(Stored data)
# # # # # # #

(** [bt_Open] after its checks. *)
Lemma Open_eq d :
  bt_Open (tree_object, d) =
    (_ ← on_pages ps_open;
     _ ← (fun s => match ReadPage 0 s with
                   | (Err c m, s') => if bool_decide (c = kNotFound) then InitializeTree s' else (Err c m, s')
                   | (Ok _, s') => LoadMetadata s'
                   end);
     update set_tree_open) (tree_object, d).
Proof.
  destruct (co_degree _ C0), (co_kmax _ C0). rewrite tree_object_eq. unfold bt_Open.
  cbn [fst bt_is_open_ index_file_ max_key_payload_bytes_ min_degree_]. rewrite bool_decide_false by apply (co_path _ C0).
  by rewrite (proj2 (Z.eqb_neq _ _)), (proj2 (Z.ltb_ge _ _)) by lia.
Qed.

Lemma tree_ReadPage_ok (t : BStarTree P) d pages id data :
  ps_rep (bt_page_manager_ t) d pages -> znth pages id = Some data -> ReadPage id (t, d) = (Ok (mkPage id data), (t, d)).
Proof.
  intros Hrep Hid. unfold ReadPage, on_pages, on_part. cbn [fst snd].
  by rewrite (ps_read_ok _ _ _ _ _ Hrep Hid), set_pages_id.
Qed.
Lemma LoadMetadata_ok (t : BStarTree P) d pages m :
  ps_rep (bt_page_manager_ t) d pages ->
  znth pages 0 = Some (page_image (bt_page_size_ t) (SerializeMetadata (key_type_ t) m)) -> md_fits m ->
  tm_version m = kTreeVersion -> tm_min_degree m = min_degree_ t ->
  tm_max_key_payload_bytes m = max_key_payload_bytes_ t -> in_u64 (min_degree_ t) -> in_u64 (max_key_payload_bytes_ t) ->
  LoadMetadata (t, d) = (Ok tt, (set_metadata m t, d)).
Proof.
  intros Hrep H0 Hfit Hv Hdg Hk Hd' Hk'. unfold LoadMetadata. rewrite M_bind_eq. unfold this. cbn [fst snd].
  rewrite M_bind_eq, (tree_ReadPage_ok _ _ _ _ _ Hrep H0), M_bind_eq. unfold lift. cbn [page_data].
  by rewrite DeserializeMetadata_ok.
Qed.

# # # # # # #

--- Your objective ---
Search the data above and return each line in which "intros" occurs.

--- Task result ---
  intros Hrep Hid. unfold ReadPage, on_pages, on_part. cbn [fst snd].
  intros Hrep H0 Hfit Hv Hdg Hk Hd' Hk'. unfold LoadMetadata. rewrite M_bind_eq. unfold this. cbn [fst snd].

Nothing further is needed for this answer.